**Your objective**
In the data below, find the line that contains "(** A Python" and the line that contains "(entries : list (str * value))". Copy both, plus every line between them, exactly.

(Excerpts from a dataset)
○ ○ ○ ○

(** * tspconvertcompare: document resolution, normalisation and diff filters

    A shallow embedding of [src/tspconvertcompare/__init__.py].

    - Python [str] values are sequences of Unicode code points: [list N].
    - The values [json.load] returns are the trees of [json]; the mutable
      [dict] and [list] objects the program shares and updates in place live
      in a [heap] and are named by their address.
    - Exceptions are the constructors of [error]; the store survives them. *)

From Stdlib Require Import ZArith NArith List String Ascii Bool Lia.
From stdpp Require Import base list.

#[local] Set Warnings "-register-all".
Local Open Scope N_scope.

(** ** Strings *)

Abbreviation char := N (only parsing).
Abbreviation str := (list N) (only parsing).

(** A literal of the source, as its code points. *)
Definition lit (s : string) : str := map N_of_ascii (list_ascii_of_string s).
Arguments lit s%_string.

Definition HASH : char := 35.
Definition SLASH : char := 47.

Fixpoint str_eqb (a b : str) : bool :=
  match a, b with
  | [], [] => true
  | x :: a', y :: b' => (x =? y) && str_eqb a' b'
  | _, _ => false
  end.

(** [s < t] on strings: code points, lexicographically. *)
Fixpoint str_ltb (a b : str) : bool :=
  match a, b with
  | _, [] => false
  | [], _ :: _ => true
  | x :: a', y :: b' => (x <? y) || ((x =? y) && str_ltb a' b')
  end.

(** [s.startswith(prefix)] *)
Fixpoint startswith (prefix s : str) : bool :=
  match prefix, s with
  | [], _ => true
  | _ :: _, [] => false
  | p :: prefix', c :: s' => (p =? c) && startswith prefix' s'
  end.

(** [s.endswith(suffix)] *)
Definition endswith (suffix s : str) : bool := startswith (rev suffix) (rev s).

(** [needle in s] *)
Fixpoint contains (needle s : str) : bool :=
  startswith needle s ||
  match s with
  | [] => false
  | _ :: s' => contains needle s'
  end.

(** [s.split(sep)] for a separator of one character. *)
Fixpoint split (sep : char) (s : str) : list str :=
  match s with
  | [] => [[]]
  | c :: s' =>
      if c =? sep then [] :: split sep s'
      else match split sep s' with
           | seg :: segs => (c :: seg) :: segs
           | [] => [[c]]
           end
  end.

(** [s.split(sep, 1)] for a separator of one character. *)
Fixpoint split_once (sep : char) (s : str) : list str :=
  match s with
  | [] => [[]]
  | c :: s' =>
      if c =? sep then [[]; s']
      else match split_once sep s' with
           | seg :: segs => (c :: seg) :: segs
           | [] => [[c]]
           end
  end.

(** [s.replace(old, new)] for a non-empty [old]: occurrences are taken from
    the left and do not overlap.  [skip] counts the characters of a match
    that are still to be passed over. *)
Fixpoint replace_from (old new : str) (skip : nat) (s : str) : str :=
  match s with
  | [] => []
  | c :: s' =>
      match skip with
      | S k => replace_from old new k s'
      | O =>
          if startswith old s
          then new ++ replace_from old new (length old - 1)%nat s'
          else c :: replace_from old new 0 s'
      end
  end.

Definition replace (old new s : str) : str := replace_from old new 0 s.

(** [str.isspace] for one code point, the set [str.strip()] removes. *)
Definition isspace (c : char) : bool :=
  ((9 <=? c) && (c <=? 13)) || ((28 <=? c) && (c <=? 32))
  || (c =? 133) || (c =? 160) || (c =? 5760)
  || ((8192 <=? c) && (c <=? 8202))
  || (c =? 8232) || (c =? 8233) || (c =? 8239) || (c =? 8287) || (c =? 12288).

Fixpoint lstrip (s : str) : str :=
  match s with
  | [] => []
  | c :: s' => if isspace c then lstrip s' else s
  end.

Definition rstrip (s : str) : str := rev (lstrip (rev s)).

(** [s.strip()] *)
Definition strip (s : str) : str := rstrip (lstrip s).

(** ** JSON trees and exceptions *)

(** What [json.load] returns, and what [normalize] builds.  The members of an
    object are listed in insertion order, each key once.  A float is kept as
    its IEEE-754 bit pattern: the program only passes floats along. *)
Inductive json : Type :=
| JNull
| JBool (b : bool)
| JInt (n : Z)
| JFloat (bits : Z)
| JStr (s : str)
| JList (items : list json)
| JDict (entries : list (str * json)).

Inductive error : Type :=
| FileNotFoundError
| OSError            (* [open] fails for another reason *)
| JSONDecodeError    (* the file is not JSON *)
| KeyError
| IndexError
| ValueError
| TypeError
| AttributeError
| AssertionError
| Unmodelled         (* a Python behaviour the embedding leaves out *)
| OutOfFuel.         (* the recursion bound of the embedding was reached *)

(** ** [split_ref] *)

Definition split_ref (jsonptr : str) : str * str :=
  if startswith (lit "#") jsonptr then ([], drop 1 jsonptr)
  else if contains (lit "#") jsonptr then
    let parts := split_once HASH jsonptr in
    (nth 0 parts [], nth 1 parts [])
  else (jsonptr, []).

(** ** The filter registry *)

(** A jsonpatch operation is a [dict]: ["op"], ["path"], ["value"], ... *)
Abbreviation diff_op := (list (str * json)) (only parsing).

(** [diff.get(key, default)] *)
Fixpoint diff_get (diff : diff_op) (key : str) (default : json) : json :=
  match diff with
  | [] => default
  | (k, v) :: diff' => if str_eqb k key then v else diff_get diff' key default
  end.

(** [v == s] for a string [s]. *)
Definition eq_str (v : json) (s : str) : bool :=
  match v with
  | JStr s' => str_eqb s' s
  | _ => false
  end.

(** A [str] method applied to [v]: a value that is no [str] has no such
    attribute. *)
Definition str_method {A} (f : str -> A) (v : json) : error + A :=
  match v with
  | JStr s => inr (f s)
  | _ => inl AttributeError
  end.

(** [a and b] where [a] may raise. *)
Definition and_then (a : error + bool) (b : error + bool) : error + bool :=
  match a with
  | inr true => b
  | other => other
  end.

(** [a or b] where [a] may raise. *)
Definition or_else (a : error + bool) (b : error + bool) : error + bool :=
  match a with
  | inr false => b
  | other => other
  end.

Definition path_of (diff : diff_op) : json := diff_get diff (lit "path") (JStr (lit "")).

Definition path_contains (needle : string) (diff : diff_op) : error + bool :=
  str_method (contains (lit needle)) (path_of diff).
Definition path_endswith (suffix : string) (diff : diff_op) : error + bool :=
  str_method (endswith (lit suffix)) (path_of diff).
Definition path_startswith (prefix : string) (diff : diff_op) : error + bool :=
  str_method (startswith (lit prefix)) (path_of diff).

Definition _ignore_response_property_readonly (diff : diff_op) : error + bool :=
  and_then (path_contains "/responses/" diff) (path_endswith "readOnly" diff).

Definition ignore_added_paths (diff : diff_op) : error + bool :=
  and_then (inr (eq_str (diff_get diff (lit "op") (JStr (lit ""))) (lit "add")))
    (and_then (path_startswith "/paths/" diff)
       (str_method (fun p => (length (split SLASH p) =? 3)%nat) (path_of diff))).

Definition filters : list (str * (diff_op -> error + bool)) :=
  [ (lit "ignore-examples", path_contains "/x-ms-examples");
    (lit "ignore-descriptions", path_endswith "/description");
    (lit "ignore-operation-ids", path_endswith "/operationId");
    (lit "ignore-fragments", path_contains "/__fragment");
    (lit "ignore-consumes-produces",
      fun diff => or_else (path_endswith "/consumes" diff) (path_endswith "/produces" diff));
    (lit "ignore-response-readonly", _ignore_response_property_readonly);
    (lit "ignore-x-ms-parameterlocation", path_endswith "/x-ms-parameter-location");
    (lit "ignore-x-ms-mutability", path_endswith "/x-ms-mutability");
    (lit "ignore-x-ms-client-name", path_endswith "/x-ms-client-name");
    (lit "ignore-security-definition", path_startswith "/security");
    (lit "ignore-info-definition", path_startswith "/info");
    (lit "ignore-tags", path_startswith "/tags");
    (lit "ignore-schemes", path_startswith "/schemes");
    (lit "ignore-added-paths", ignore_added_paths);
    (lit "ignore-example", path_endswith "/example") ].

(** [filters[name]["func"]] *)
Fixpoint filter_func (registry : list (str * (diff_op -> error + bool))) (name : str)
  : option (diff_op -> error + bool) :=
  match registry with
  | [] => None
  | (n, f) :: registry' => if str_eqb n name then Some f else filter_func registry' name
  end.

(** ** The heap of shared objects *)

Abbreviation addr := nat (only parsing).

(** A Python value: a scalar, or a reference to a [dict] or [list] object. *)
Inductive value : Type :=
| VNone
| VBool (b : bool)
| VInt (n : Z)
| VFloat (bits : Z)
| VStr (s : str)
| VRef (a : addr).

Inductive obj : Type :=
| ODict (entries : list (str * value))
| OList (items : list value).

Abbreviation heap := (list obj) (only parsing).

(** An [OpenApiDocument]: a [dict] object with the attribute [path], which
    [__init__] sets and nothing assigns afterwards. *)
Record OpenApiDocument : Type := mkOpenApiDocument {
  this : addr;
  path : list str
}.

(** The state of a run: the heap and the two [functools.lru_cache] tables,
    most recently used entry first. *)
Record state : Type := mkState {
  objects : heap;
  load_document_cache : list (str * OpenApiDocument);
  load_fragment_cache : list ((str * str) * value)
}.

Definition initial : state := mkState [] [] [].

(** ** Computations that may raise *)

Definition M (S A : Type) : Type := S -> (error + A) * S.

Definition ret {S A} (x : A) : M S A := fun s => (inr x, s).
Definition raise {S A} (e : error) : M S A := fun s => (inl e, s).
Definition bind {S A B} (m : M S A) (k : A -> M S B) : M S B :=
  fun s =>
    match m s with
    | (inr x, s') => k x s'
    | (inl e, s') => (inl e, s')
    end.

Declare Scope py_scope.
Delimit Scope py_scope with py.
Notation "'let*' x ':=' m 'in' k" := (bind m (fun x => k))
  (at level 10, x pattern, m at level 100, k at level 200) : py_scope.
Notation "m ';;' k" := (bind m (fun _ => k))
  (at level 100, k at level 200, right associativity) : py_scope.
Local Open Scope py_scope.

(** A result that is already known. *)
Definition of_result {S A} (r : error + A) : M S A :=
  match r with
  | inr x => ret x
  | inl e => raise e
  end.

(** Run a heap computation on the heap of the store. *)
Definition on_heap {A} (m : M heap A) : M state A :=
  fun s =>
    let '(r, h) := m (objects s) in
    (r, mkState h (load_document_cache s) (load_fragment_cache s)).

Section Loops.
Context {S A B : Type}.

(** [for x in xs: acc = f(acc, x)] *)
Fixpoint foldM (f : B -> A -> M S B) (acc : B) (xs : list A) : M S B :=
  match xs with
  | [] => ret acc
  | x :: xs' => let* acc' := f acc x in foldM f acc' xs'
  end.

Variable f : A -> M S B.

(** [[f(x) for x in xs]] *)
Fixpoint mapM (xs : list A) : M S (list B) :=
  match xs with
  | [] => ret []
  | x :: xs' => let* y := f x in let* ys := mapM xs' in ret (y :: ys)
  end.
End Loops.

(** ** Objects *)

(** A new object, at the next free address. *)
Definition new_object (o : obj) : M heap addr :=
  fun h => (inr (length h), h ++ [o]).

(** The object at an address ([Unmodelled]: no reference dangles). *)
Definition deref (a : addr) : M heap obj :=
  fun h =>
    match h !! a with
    | Some o => (inr o, h)
    | None => (inl Unmodelled, h)
    end.

Definition assign (a : addr) (o : obj) : M heap unit :=
  fun h => (inr tt, <[a := o]> h).

(** The members of a [dict], in insertion order. *)
Fixpoint entries_get (es : list (str * value)) (key : str) : option value :=
  match es with
  | [] => None
  | (k, v) :: es' => if str_eqb k key then Some v else entries_get es' key
  end.

Fixpoint entries_set (es : list (str * value)) (key : str) (v : value) : list (str * value) :=
  match es with
  | [] => [(key, v)]
  | (k, v') :: es' =>
      if str_eqb k key then (k, v) :: es' else (k, v') :: entries_set es' key v
  end.

Fixpoint entries_del (es : list (str * value)) (key : str) : list (str * value) :=
  match es with
  | [] => []
  | (k, v) :: es' => if str_eqb k key then es' else (k, v) :: entries_del es' key
  end.

(** [isinstance(v, dict)] *)
Definition isinstance_dict (v : value) : M heap bool :=
  match v with
  | VRef a => let* o := deref a in
              ret match o with ODict _ => true | OList _ => false end
  | _ => ret false
  end.
Lemma append_empty_r (s : string) : s +:+ "" = s.
Proof.
  induction s as [|c s IH]; [done|]. exact (f_equal (String c) IH).
Qed.

(** A string that starts with a character is not empty. *)
Lemma eqb_append_cons_empty (c : ascii) (s1 s2 : string) :
  String.eqb (String c s1 +:+ s2) "" = false.
Proof. reflexivity. Qed.

Lemma eqb_newline_append (s : string) :
  String.eqb (newline +:+ s) "" = false.
Proof. reflexivity. Qed.

Section RolesProps.

Variable GlobalOrgID : Z.

Local Abbreviation userRolesFilter := (userRolesFilter GlobalOrgID).
Local Abbreviation UserRolesFilterCondition :=
  (UserRolesFilterCondition GlobalOrgID).
Local Abbreviation builtinRolesFilter := (builtinRolesFilter GlobalOrgID).
Local Abbreviation BuiltinRolesFilterCondition :=
  (BuiltinRolesFilterCondition GlobalOrgID).
Local Abbreviation UserRolesFilter := (UserRolesFilter GlobalOrgID).

Lemma teamRolesFilter_calm (orgID : Z) (teamIDs : list Z) :
  calm (teamRolesFilter orgID teamIDs).1.
Proof.
  unfold teamRolesFilter, TeamRolesFilderCondition.
  destruct (length teamIDs =? 0)%nat; [done|].
  rewrite eqb_append_cons_empty. cbn [fst]. calm_pieces.
Qed.
(** * Fraud Detection ML Service (ml_service/app.py): score normalisation
      and explanation pipeline.

    The development embeds [predict_fraud] and [generate_explanation]
    together with the request schema [TransactionRequest].

    Numbers.  A Python/NumPy float is modelled by [pyfloat]: a finite
    value carries an exact real number, and the three IEEE special
    values (+inf, -inf, nan) are kept as separate constructors with the
    IEEE rules for them.  Arithmetic on finite values is exact (no
    binary64 rounding, no overflow to infinity).  Where the rounding of
    binary64 decides a property, the lines concerned are also given on
    the doubles themselves (module [Binary64]).

    Effects.  The loaded model and scaler are external objects: every
    method call on them may raise, and is recorded in a call log. *)

From Stdlib Require Import Reals Lra Lia ZArith List String Ascii Bool.
From Stdlib Require Import Zfloor DecimalString.
From Stdlib Require PrimFloat.
Import ListNotations.

Local Open Scope string_scope.
Local Open Scope R_scope.

(* ================================================================== *)
(** ** Floats *)
(* ================================================================== *)

Inductive pyfloat : Type :=
| Fin (x : R)
| PInf
| NInf
| NaN.

Definition Rltb (x y : R) : bool := if Rlt_dec x y then true else false.
Definition Reqb (x y : R) : bool := if Req_dec_T x y then true else false.

Module Float.

(** [x > y], [x < y], [x >= y], [x <= y]: every comparison with nan is
    false. *)
Definition ltb (x y : pyfloat) : bool :=
  match x, y with
  | NaN, _ | _, NaN => false
  | Fin a, Fin b => Rltb a b
  | NInf, NInf => false
  | NInf, _ => true
  | _, NInf => false
  | PInf, _ => false
  | Fin _, PInf => true
  end.

Definition gtb (x y : pyfloat) : bool := ltb y x.

Definition eqb (x y : pyfloat) : bool :=
  match x, y with
  | Fin a, Fin b => Reqb a b
  | PInf, PInf | NInf, NInf => true
  | _, _ => false
  end.

Definition leb (x y : pyfloat) : bool := ltb x y || eqb x y.
Definition geb (x y : pyfloat) : bool := leb y x.

Definition neg (x : pyfloat) : pyfloat :=
  match x with
  | Fin a => Fin (- a)
  | PInf => NInf
  | NInf => PInf
  | NaN => NaN
  end.

Definition abs (x : pyfloat) : pyfloat :=
  match x with
  | Fin a => Fin (Rabs a)
  | PInf | NInf => PInf
  | NaN => NaN
  end.

Definition add (x y : pyfloat) : pyfloat :=
  match x, y with
  | NaN, _ | _, NaN => NaN
  | Fin a, Fin b => Fin (a + b)
  | PInf, NInf | NInf, PInf => NaN
  | PInf, _ | _, PInf => PInf
  | NInf, _ | _, NInf => NInf
  end.

Definition sub (x y : pyfloat) : pyfloat := add x (neg y).

(** Sign of a finite value: -1, 0 or 1. *)
Definition sgn (a : R) : Z :=
  if Rltb a 0 then (-1)%Z else if Rltb 0 a then 1%Z else 0%Z.

Definition signed_inf (s : Z) : pyfloat :=
  match s with
  | Z0 => NaN
  | Zpos _ => PInf
  | Zneg _ => NInf
  end.

Definition mul (x y : pyfloat) : pyfloat :=
  match x, y with
  | NaN, _ | _, NaN => NaN
  | Fin a, Fin b => Fin (a * b)
  | Fin a, PInf | PInf, Fin a => signed_inf (sgn a)
  | Fin a, NInf | NInf, Fin a => signed_inf (- sgn a)
  | PInf, PInf | NInf, NInf => PInf
  | PInf, NInf | NInf, PInf => NInf
  end.

(** NumPy scalar division: a zero divisor gives an infinity (or nan for
    0/0) and a warning, not an exception. *)
Definition div (x y : pyfloat) : pyfloat :=
  match x, y with
  | NaN, _ | _, NaN => NaN
  | Fin a, Fin b => if Reqb b 0 then signed_inf (sgn a) else Fin (a / b)
  | Fin _, (PInf | NInf) => Fin 0
  | PInf, Fin b => if Rltb b 0 then NInf else PInf
  | NInf, Fin b => if Rltb b 0 then PInf else NInf
  | (PInf | NInf), (PInf | NInf) => NaN
  end.

(** [np.exp]. *)
Definition exp (x : pyfloat) : pyfloat :=
  match x with
  | Fin a => Fin (Rtrigo_def.exp a)
  | PInf => PInf
  | NInf => Fin 0
  | NaN => NaN
  end.

(** The builtins [min(a, b)] and [max(a, b)]: the first argument is
    kept unless the second compares strictly below (above) it. *)
Definition min (a b : pyfloat) : pyfloat := if ltb b a then b else a.
Definition max (a b : pyfloat) : pyfloat := if gtb b a then b else a.

(** Truth value of a float in a boolean context: only zero is false. *)
Definition truthy (x : pyfloat) : bool :=
  match x with
  | Fin a => negb (Reqb a 0)
  | _ => true
  end.


End Float.

(** Round to the nearest integer, ties to the even one. *)
Definition rint (x : R) : Z :=
  let f := Zfloor x in
  let d := x - IZR f in
  if Rltb d (1 / 2) then f
  else if Rltb (1 / 2) d then (f + 1)%Z
  else if Z.even f then f else (f + 1)%Z.

(** [round(x, ndigits)] on a float. *)
Definition py_round (x : pyfloat) (ndigits : nat) : pyfloat :=
  match x with
  | Fin a => Fin (IZR (rint (a * 10 ^ ndigits)) / 10 ^ ndigits)
  | _ => x
  end.

(* ================================================================== *)
(** ** String formatting *)
(* ================================================================== *)

(** Decimal digits of a natural number, [str(n)]. *)
Definition digits (n : N) : string := NilZero.string_of_uint (N.to_uint n).
(** X11. When no two song records have the same title, every log event has
    at most one songplays row: the songplays table has no more rows than
    the log has events. *)
Theorem songplays_at_most_one_per_event inp :
  (∀ l, shuffle E l ≡ₚ l) →
  song_data inp ≠ [] →
  log_data inp ≠ [] →
  Forall (λ e, valid_ts tz (ts e) = true) (log_data inp) →
  NoDup (map title (song_data inp)) →
  ∃ T,
    written tz E inp "songplays.parquet" = Some T ∧
    (length (rows T) ≤ length (log_data inp))%nat.
Proof.
  intros Hperm Hs Hl Hv Hnd. eexists. split; [by apply written_songplays|].
  cbn [rows]. rewrite songplays_rows_perm by done.
  apply length_bind_le. intros e.
  unfold event_rows. rewrite length_map. apply matching_unique_titles.
  rewrite songs_rows_perm by done.
  pose proof (NoDup_title_cells _ Hnd) as Hc.
  rewrite remove_dups_NoDup; [done|]. by eapply NoDup_fmap_1.
Qed.

(** X12. The keys of the songplays table resolve: every songplays row has
    its start_time in the time table, its user and level in the users
    table, its song_id with its artist_id in the songs table, and its
    artist_id in the artists table. *)
Theorem songplays_keys_resolve inp :
  (∀ l, shuffle E l ≡ₚ l) →
  song_data inp ≠ [] →
  log_data inp ≠ [] →
  Forall (λ e, valid_ts tz (ts e) = true) (log_data inp) →
  ∃ P T U S A,
    written tz E inp "songplays.parquet" = Some P ∧
    written tz E inp "time.parquet" = Some T ∧
    written tz E inp "users.parquet" = Some U ∧
    written tz E inp "songs.parquet" = Some S ∧
    written tz E inp "artists.parquet" = Some A ∧
    ∀ r, r ∈ rows P →
      (∃ t, t ∈ rows T ∧ cell 0 t = cell 0 r) ∧
      (∃ u, u ∈ rows U ∧ cell 0 u = cell 1 r ∧ cell 4 u = cell 2 r) ∧
      (∃ s, s ∈ rows S ∧ cell 0 s = cell 3 r ∧ cell 2 s = cell 4 r) ∧
      (∃ a, a ∈ rows A ∧ cell 0 a = cell 4 r).
Proof.
  intros Hperm Hs Hl Hv. eexists _, _, _, _, _.
  split; [by apply written_songplays|]. split; [by apply written_time|].
  split; [by apply written_users|]. split; [by apply written_songs|].
  split; [by apply written_artists|].
  cbn [rows]. intros r Hr. rewrite songplays_rows_perm in Hr by done.
  unfold event_rows, matching in Hr.
  apply list_elem_of_bind in Hr as (e & Hr & He).
  apply list_elem_of_fmap in Hr as (s & -> & Hsr).
  apply list_elem_of_filter in Hsr as [_ Hsr].
  pose proof Hsr as Hs'.
  apply elem_of_songs_rows in Hs' as (rec & Hrec & ->); [|done].
  split; [exists (time_row tz E e); split;
            [by apply list_elem_of_fmap_2|done]|].
  split; [exists (user_row e); split;
            [by apply list_elem_of_fmap_2|done]|].
  split; [exists (song_row rec); by split|].
  exists (artist_row rec). split; [|done].
  apply elem_of_artists_rows; eauto.
Qed.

○ ○ ○ ○

**Result of the task**
(** A Python value: a scalar, or a reference to a [dict] or [list] object. *)
Inductive value : Type :=
| VNone
| VBool (b : bool)
| VInt (n : Z)
| VFloat (bits : Z)
| VStr (s : str)
| VRef (a : addr).

Inductive obj : Type :=
| ODict (entries : list (str * value))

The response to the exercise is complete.